A 200-year-old skeleton found with french coins under a car park belonged to a soldier. Archaeologists and historians took the painstaking process to identify the skeleton belonging to Friedrich Brandt, 23, a Hanoverian hunchback who trained in the East Sussex resort of Bexhill-on-Sea, according to The Inquisitr.
The 200-year-old soldier was a member of George III’s German Legion. Brandt was killed by Napoleon’s forces and was found with a musket ball between his ribs.
An archaeologist working for the Belgian government, Dominique Bosquet, called the skeleton find “unique,” explaining that no complete 200-year-old skeleton had ever been retrieved from the battle of Waterloo.

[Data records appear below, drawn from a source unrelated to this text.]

(** ** Routes *)
Definition guest_agent_router : list (string * string * string) :=
  [("POST", "/api/v1/guest-agents/register", "register_guest_agent");
   ("GET", "/api/v1/guest-agents/bootstrap-info", "guest_agent_bootstrap_info");
   ("POST", "/api/v1/guest-agents/bootstrap", "guest_agent_bootstrap_cert");
   ("POST", "/api/v1/guest-agents/:agent_id/heartbeat", "guest_agent_heartbeat");
   ("POST", "/api/v1/guest-agents/:agent_id/report", "guest_agent_report");
   ("GET", "/api/v1/guest-agents/:agent_id/report", "get_guest_agent_report")].
Definition api_router : list (string * string * string) :=
  [("GET", "/api/v1/health", "health");
   ("GET", "/api/v1/config", "get_config");
   ("GET", "/api/v1/auth/config", "public_config");
   ("GET", "/api/v1/auth/me", "me");
   ("POST", "/api/v1/auth/logout", "logout");
   ("POST", "/api/v1/auth/local", "local_login");
   ("GET", "/api/v1/auth/oidc/login", "oidc_login");
   ("GET", "/api/v1/auth/oidc/callback", "oidc_callback");
   ("GET", "/api/v1/auth/saml/login", "saml_login");
   ("POST", "/api/v1/auth/saml/acs", "saml_acs");
   ("GET", "/api/v1/settings/identity", "get_identity");
   ("PUT", "/api/v1/settings/identity", "put_identity");
   ("GET", "/api/v1/settings/sso", "get_sso");
   ("PUT", "/api/v1/settings/sso", "put_sso");
   ("GET", "/api/v1/settings/sso/saml/metadata", "saml_metadata");
   ("GET", "/api/v1/system/status", "get_system_status");
   ("GET", "/api/v1/storage/roots", "list_storage_roots");
   ("GET", "/api/v1/storage/browse", "browse_storage");
   ("POST", "/api/v1/vms/import-from-storage", "import_from_storage");
   ("GET", "/api/v1/vmtools/bundle", "get_bundle");
   ("GET", "/api/v1/packetwolf/fleet-snapshot", "get_fleet_snapshot");
   ("POST", "/api/v1/packetwolf/fleet-correlate", "trigger_fleet_correlation");
   ("GET", "/api/v1/vmtools/coverage", "get_coverage");
   ("GET", "/api/v1/vmtools/policy", "get_policy");
   ("PUT", "/api/v1/vmtools/policy", "put_policy");
   ("POST", "/api/v1/vmtools/policy/reconcile", "reconcile_policy");
   ("GET", "/api/v1/kubevirt/vms/:namespace/:name/vmtools", "get_vm_vmtools");
   ("POST", "/api/v1/kubevirt/vms/:namespace/:name/vmtools/install", "install_vm_vmtools");
   ("POST", "/api/v1/kubevirt/vms/:namespace/:name/vmtools/diagnostics", "run_vm_diagnostics");
   ("POST", "/api/v1/kubevirt/vms/:namespace/:name/vmtools/quiesce", "quiesce_vm_handler");
   ("POST", "/api/v1/kubevirt/vms/:namespace/:name/vmtools/unquiesce", "unquiesce_vm_handler");
   ("POST", "/api/v1/kubevirt/vms/:namespace/:name/vmtools/reboot", "reboot_vm_handler");
   ("POST", "/api/v1/kubevirt/vms/:namespace/:name/vmtools/shutdown", "shutdown_vm_handler");
   ("POST", "/api/v1/kubevirt/vms/:namespace/:name/vmtools/exec", "exec_vm_handler");
   ("POST", "/api/v1/vms/import", "import_vm");
   ("POST", "/api/v1/vms/import-from-url", "import_from_url");
   ("POST", "/api/v1/vms/import-from-s3", "import_from_s3");
   ("POST", "/api/v1/vms/import-from-nfs", "import_from_nfs");
   ("POST", "/api/v1/vms/compare", "compare_vms");
   ("POST", "/api/v1/vms/cleanup-shadows", "cleanup_shadow_vms");
   ("GET", "/api/v1/vms", "list_vms");
   ("DELETE", "/api/v1/vms/:id", "delete_vm");
   ("GET", "/api/v1/vms/:id/jobs", "list_vm_jobs");
   ("POST", "/api/v1/vms/:id/inspect", "inspect_vm");
   ("POST", "/api/v1/vms/:id/doctor", "doctor_vm");
   ("POST", "/api/v1/vms/:id/migration-plan", "migration_plan_vm");
   ("POST", "/api/v1/vms/:id/passport", "passport_vm");
   ("POST", "/api/v1/vms/:id/repair-plan", "repair_plan_vm");
   ("POST", "/api/v1/vms/:id/profile", "profile_vm");
   ("POST", "/api/v1/vms/:id/explore", "explore_vm");
   ("POST", "/api/v1/vms/:id/convert", "convert_vm");
   ("POST", "/api/v1/vms/:id/readiness-report", "readiness_report");
   ("POST", "/api/v1/vms/:id/provision", "provision_vm");
   ("GET", "/api/v1/jobs/:id", "get_job");
   ("POST", "/api/v1/vms/:id/copilot/ask", "ask_copilot");
   ("GET", "/api/v1/vms/:id/copilot/briefing", "get_vm_briefing");
   ("POST", "/api/v1/vms/:id/copilot/launch-advice", "launch_advice");
   ("POST", "/api/v1/vms/:id/copilot/explain-check", "explain_check");
   ("POST", "/api/v1/vms/compare/copilot", "compare_copilot");
   ("POST", "/api/v1/copilot/fleet-overview", "fleet_overview");
   ("POST", "/api/v1/vms/:id/agent/ping", "ping_agent");
   ("POST", "/api/v1/vms/:id/agent/evidence", "agent_evidence");
   ("POST", "/api/v1/vms/:id/agent/doctor", "agent_doctor");
   ("POST", "/api/v1/vms/:id/agent/rpc", "agent_rpc");
   ("POST", "/api/v1/vms/:id/agent/fix", "agent_fix")]
  ++ guest_agent_router ++
  [("GET", "/api/v1/guest-actions/pending", "list_pending_guest_actions");
   ("GET", "/api/v1/guest-actions/audit", "list_guest_action_audit");
   ("POST", "/api/v1/guest-actions/:id/approve", "approve_guest_action");
   ("POST", "/api/v1/guest-actions/:id/reject", "reject_guest_action");
   ("GET", "/api/v1/kubevirt/vms/:namespace/:name/guest/info", "get_guest_info");
   ("GET", "/api/v1/kubevirt/vms/:namespace/:name/guest/health", "get_guest_health");
   ("GET", "/api/v1/kubevirt/vms/:namespace/:name/guest/systemd", "get_guest_systemd");
   ("GET", "/api/v1/kubevirt/vms/:namespace/:name/guest/systemd/units/:unit", "get_guest_systemd_unit");
   ("GET", "/api/v1/kubevirt/vms/:namespace/:name/guest/journal", "get_guest_journal");
   ("GET", "/api/v1/kubevirt/vms/:namespace/:name/guest/evidence", "get_guest_evidence");
   ("GET", "/api/v1/kubevirt/vms/:namespace/:name/guest/network", "get_guest_network");
   ("GET", "/api/v1/kubevirt/vms/:namespace/:name/guest/processes", "get_guest_processes");
   ("GET", "/api/v1/kubevirt/vms/:namespace/:name/guest/systemd/events", "get_guest_systemd_events");
   ("POST", "/api/v1/kubevirt/vms/:namespace/:name/guest/actions/restart-unit", "post_restart_unit");
   ("GET", "/api/v1/kubevirt/vms/:namespace/:name/guest/logs", "get_guest_logs");
   ("POST", "/api/v1/kubevirt/vms/:namespace/:name/guest/actions/collect-support-bundle", "post_collect_support_bundle");
   ("POST", "/api/v1/kubevirt/vms/:namespace/:name/guest/actions/pre-snapshot-freeze", "post_pre_snapshot_freeze");
   ("POST", "/api/v1/kubevirt/vms/:namespace/:name/guest/actions/post-snapshot-thaw", "post_post_snapshot_thaw");
   ("GET", "/api/v1/kubevirt/namespaces", "list_kubevirt_namespaces");
   ("GET", "/api/v1/kubevirt/vms", "list_kubevirt_vms");
   ("GET", "/api/v1/kubevirt/vms/:namespace/:name/guest/status", "get_guest_status");
   ("GET", "/api/v1/kubevirt/vms/:namespace/:name/guest/capabilities", "get_guest_capabilities");
   ("GET", "/api/v1/kubevirt/vms/:namespace/:name/guest/doctor", "get_guest_doctor");
   ("POST", "/api/v1/kubevirt/vms/:namespace/:name/guest/doctor", "post_guest_doctor");
   ("GET", "/api/v1/kubevirt/vms/:namespace/:name/guest/readiness", "get_guest_readiness");
   ("POST", "/api/v1/kubevirt/vms/:namespace/:name/guest/install-agent", "post_install_agent");
   ("POST", "/api/v1/kubevirt/vms/:namespace/:name/guest/repair-plan", "post_guest_repair_plan");
   ("POST", "/api/v1/kubevirt/vms/:namespace/:name/guest/file/read", "post_guest_file_read");
   ("POST", "/api/v1/kubevirt/vms/:namespace/:name/guest/file/write", "post_guest_file_write");
   ("POST", "/api/v1/kubevirt/guest/poll-reconcile", "post_guest_poll_reconcile");
   ("GET", "/api/v1/kubevirt/guest/poll-telemetry", "get_guest_poll_fleet_telemetry");
   ("GET", "/api/v1/kubevirt/vms/:namespace/:name/guest/poll-telemetry", "get_guest_poll_telemetry");
   ("GET", "/api/v1/kubevirt/vms/:namespace/:name/guest-agent", "get_guest_agent_info");
   ("POST", "/api/v1/kubevirt/vms/:namespace/:name/guest-agent/install", "install_guest_agent");
   ("GET", "/api/v1/kubevirt/vms/:namespace/:name/boot-inspect", "get_boot_inspect");
   ("POST", "/api/v1/kubevirt/vms/:namespace/:name/boot-inspect", "post_boot_inspect_vm");
   ("GET", "/api/v1/kubevirt/vms/:namespace/:name/inspect/boot", "get_boot_inspect");
   ("POST", "/api/v1/kubevirt/vms/:namespace/:name/inspect/boot", "post_boot_inspect_vm");
   ("POST", "/api/v1/kubevirt/boot-inspect", "post_boot_inspect");
   ("PUT", "/api/v1/kubevirt/vms/:namespace/:name/restart", "restart_vm_handler");
   ("PUT", "/api/v1/kubevirt/vms/:namespace/:name/start", "start_vm_handler");
   ("PUT", "/api/v1/kubevirt/vms/:namespace/:name/stop", "stop_vm_handler");
   ("POST", "/api/v1/kubevirt/vms/:namespace/:name/inspect", "post_inspect_vm");
   ("POST", "/api/v1/kubevirt/vms/:namespace/:name/doctor", "post_doctor_vm");
   ("POST", "/api/v1/kubevirt/vms/:namespace/:name/migration-plan", "post_migration_plan_vm");
   ("POST", "/api/v1/kubevirt/vms/:namespace/:name/repair-plan", "post_repair_plan_vm");
   ("POST", "/api/v1/kubevirt/vms/:namespace/:name/provision", "post_provision_vm");
   ("POST", "/api/v1/kubevirt/vms/:namespace/:name/export-disk", "export_vm_disk");
   ("POST", "/api/v1/kubevirt/vms/:namespace/:name/copilot/briefing", "cluster_briefing");
   ("POST", "/api/v1/kubevirt/vms/:namespace/:name/copilot/ask", "cluster_ask");
   ("POST", "/api/v1/kubevirt/apply", "apply_yaml_handler")].
(* ===== verification/GuestActionsProps.v ===== *)
(** * What the approval of guest actions guarantees

    Theorems on [GuestActions]: an action that needs approval is held back, and how often it
    runs when calls follow each other and Redis can fail; what happens when they do not; and
    how little an allow list for commands allows to rely on. *)
From stdpp Require Import base gmap strings list.
From Stdlib Require Import ZArith Lia Ascii.
From S2P Require Import Prelude RustStr Words ControlAuth GuestActions.

Implicit Types (cf : ApiConfig) (user : option AuthUserClaims) (c : control) (a : PendingGuestAction).

(** ** Commands *)
Lemma contains_prefix p s : starts_with p s = true → contains p s = true.
Proof. intros Hp. destruct s; cbn [contains]; by rewrite Hp. Qed.
Lemma starts_with_app p s : starts_with p (p +:+ s) = true.
Proof.
  unfold starts_with. induction p as [|ch p IH]; [by destruct s|].
  change (String ch p +:+ s) with (String ch (p +:+ s)). cbn. by destruct (ascii_dec ch ch).
Qed.
Lemma contains_middle p pre post : contains p (pre +:+ (p +:+ post)) = true.
Proof.
  induction pre as [|ch pre IH]; [exact (contains_prefix p _ (starts_with_app p post))|].
  change (String ch pre +:+ (p +:+ post)) with (String ch (pre +:+ (p +:+ post))). cbn. by rewrite IH, orb_true_r.
Qed.

(** once a cluster allows one command without a trailing star, every command is
    allowed: any text in which the allowed one occurs passes, a comment is enough, and the
    text is run by the shell. *)
Theorem allowlist_allows_anything p pat command :
  gp_require_approval p = false → action_allowed p "exec" = true →
  pat ∈ gp_exec_allowlist p → ends_with_char "*"%char pat = false →
  contains "\" (command +:+ " # " +:+ pat) = false →
  contains "powershell" (str_map char_lower (command +:+ " # " +:+ pat)) = false →
  exec_admitted (Some p) (mk_ExecRequest None [] (Some (command +:+ " # " +:+ pat))) =
  Ok (gp_max_exec_output_bytes p, ("/bin/sh", ["-c"; command +:+ " # " +:+ pat])).
Proof.
  intros Hr Ha Hin Hs Hb Hp. unfold exec_admitted, checked_command, exec_program. cbn [er_command er_path er_args].
  assert (non_empty_str (Some (command +:+ " # " +:+ pat)) = Some (command +:+ " # " +:+ pat)) as -> by (by destruct command).
  cbn [mbind outcome_bind]. rewrite Hb, Hp. cbn [orb].
  assert (enforce_exec (Some p) false (command +:+ " # " +:+ pat) = Ok (gp_max_exec_output_bytes p)) as ->; [|done].
  unfold enforce_exec, with_policy. rewrite Hr, Ha. cbn [negb andb].
  destruct (gp_exec_allowlist p) as [|x l] eqn:El; [by apply elem_of_nil in Hin|]. rewrite bool_decide_eq_false_2 by done.
  assert (command_matches_allowlist (x :: l) (command +:+ " # " +:+ pat) true = true) as ->; [|done].
  unfold command_matches_allowlist. rewrite bool_decide_eq_false_2 by done. apply existsb_exists.
  exists pat. split; [by apply list_elem_of_In|]. unfold command_fits. rewrite Hs.
  apply orb_true_iff. right.
  pose proof (contains_middle pat (command +:+ " # ") "") as H. rewrite text_app_nil, text_app_assoc in H. done.
Qed.

(** ** Holding back *)
Section held.
Context `{ActionJson}.

(** a command to Redis that is not about the actions themselves. *)
Definition keeps_actions (m : control → control * api ()) : Prop :=
  ∀ c, ct_sent (m c).1 = ct_sent c ∧ ct_used (m c).1 = ct_used c ∧
    rd_keys (ct_redis (m c).1) = rd_keys (ct_redis c).
Lemma index_keeps k f :
  (∀ r, rd_keys (f r) = rd_keys r) → keeps_actions (rd_write k f).
Proof. intros Hf c. unfold rd_write. destruct (carried_out k); cbn; by rewrite ?Hf. Qed.
Lemma and_then_keeps m1 m2 : keeps_actions m1 → keeps_actions m2 → keeps_actions (and_then m1 m2).
Proof.
  intros H1 H2 c. unfold and_then. destruct (H1 c) as (Hs & Hu & Hk).
  destruct (m1 c) as [c1 [[]|e|]]; cbn in Hs, Hu, Hk |- *; [|done..].
  destruct (H2 c1) as (-> & -> & ->). done.
Qed.
(** an action is saved, whatever follows. *)
Lemma save_then k a m c :
  keeps_actions m →
  let c' := (and_then (save_pending k a) m c).1 in
  ct_sent c' = ct_sent c ∧ ct_used c' = ct_used c ∧
  rd_keys (ct_redis c') =
    if carried_out k
    then <[pending_key (pg_id a) := (action_to_json a, Some (rd_now (ct_redis c) + 86400)%Z)]> (rd_keys (ct_redis c))
    else rd_keys (ct_redis c).
Proof.
  intros Hm. unfold and_then, save_pending, rd_write. destruct k as [|[]]; cbn; [|done..].
  match goal with |- context [m ?c1] => destruct (Hm c1) as (-> & -> & ->) end. done.
Qed.
Lemma enqueue_spec io a c :
  let c' := (enqueue io a c).1 in
  ct_sent c' = ct_sent c ∧ ct_used c' = {[pg_id a]} ∪ ct_used c ∧
  rd_keys (ct_redis c') =
    if carried_out (cm_set io)
    then <[pending_key (pg_id a) := (action_to_json a, Some (rd_now (ct_redis c) + 86400)%Z)]> (rd_keys (ct_redis c))
    else rd_keys (ct_redis c).
Proof.
  apply (save_then (cm_set io) a _ (use_id (pg_id a) c)). by apply and_then_keeps; apply index_keeps.
Qed.
Lemma settle_spec io a id c :
  let c' := (settle io a id c).1 in
  ct_sent c' = ct_sent c ∧ ct_used c' = ct_used c ∧
  rd_keys (ct_redis c') =
    if carried_out (cm_set io)
    then <[pending_key (pg_id a) := (action_to_json a, Some (rd_now (ct_redis c) + 86400)%Z)]> (rd_keys (ct_redis c))
    else rd_keys (ct_redis c).
Proof. apply save_then. by apply index_keeps. Qed.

The mystery surrounding skeleton’s origins and identity was cracked by Gareth Glover, 54, a former Royal Navy officer and historian, who said Brandt would never have been allowed to serve, because of his deformity, under modern military standards.
However his Hanoverian unit, loyal to the king, would have fought alongside British and Dutch troops against Napoleon.
The 200-year-old skeleton was found in June 2012 when a digger excavated a car park near the Lion’s Mound area at Waterloo battlefield just south of Brussels.
It took three years of intense research and a little luck to pin-point The skeleton’s identity, according to Examiner.
A piece of wood found on the skeleton carrying the initials CB, and the date 1792 as well as 20 German and French coins amounting to a month’s wages and an iron spoon proved crucial.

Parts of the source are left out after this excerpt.